Stored items:
(** Sending, and what a member keeps. *)
Class SendRel (R : Room -> Room -> Prop) : Prop := {
  rr_preorder :: PreOrder R;
  rr_emit e r : plain_effect e -> R r (log e r);
  rr_casc r r' : casc (fun f => ~ is_ack f) r r' -> R r r';
  rr_member id m m' r :
    members r !! id = Some m -> member_update (dirty (co r)) m m' -> R r (put_member id m' r) }.

(** All that a handler does short of changing the document or saving it. *)
Class RoomRel (R : Room -> Room -> Prop) : Prop := {
  rr_send :: SendRel R;
  rr_core f r : bookkeeping f -> R r (upd_core f r);
  rr_presence a o r : R r (mkRoom (co r) (members r) a o (trace r));
  rr_answer r r' : dirty (co r) = false -> casc (fun _ => True) r r' -> R r r';
  rr_activate id m r :
    members r !! id = Some m -> mb_pending m = true ->
    R r (log (EMetric ConnOpened) (put_member id (with_pending false m) r)) }.

(** And counting the saves that failed. *)
Class CountRel (R : Room -> Room -> Prop) : Prop := {
  cr_room :: RoomRel R;
  cr_count f r : counting f -> R r (upd_core f r) }.

(** And what a save does until a store refuses it. *)
Class SaveRel (R : Room -> Room -> Prop) : Prop := {
  sr_count :: CountRel R;
  sr_checkpoint s v ok r :
    dirty (co r) = true -> EncodeStateAsUpdateV2 (doc (co r)) = Some s ->
    R r (log (ESaveCheckpoint s v ok) r);
  sr_row_refused m r : R r (log (ESaveMetadata m false) r) }.

(** And that a member may change the document, through its one chokepoint. *)
Class HandlerRel (R : Room -> Room -> Prop) : Prop := {
  rr_room :: RoomRel R;
  rr_apply u s : steps R (apply_checked u (mkOrigin s false)) }.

(ASSIGNED TASK): The range begins at the line containing "(** And what" and ends at the last line of the entries; reproduce it exactly.

(FINISHED EXERCISE):
(** And what a save does until a store refuses it. *)
Class SaveRel (R : Room -> Room -> Prop) : Prop := {
  sr_count :: CountRel R;
  sr_checkpoint s v ok r :
    dirty (co r) = true -> EncodeStateAsUpdateV2 (doc (co r)) = Some s ->
    R r (log (ESaveCheckpoint s v ok) r);
  sr_row_refused m r : R r (log (ESaveMetadata m false) r) }.

(** And that a member may change the document, through its one chokepoint. *)
Class HandlerRel (R : Room -> Room -> Prop) : Prop := {
  rr_room :: RoomRel R;
  rr_apply u s : steps R (apply_checked u (mkOrigin s false)) }.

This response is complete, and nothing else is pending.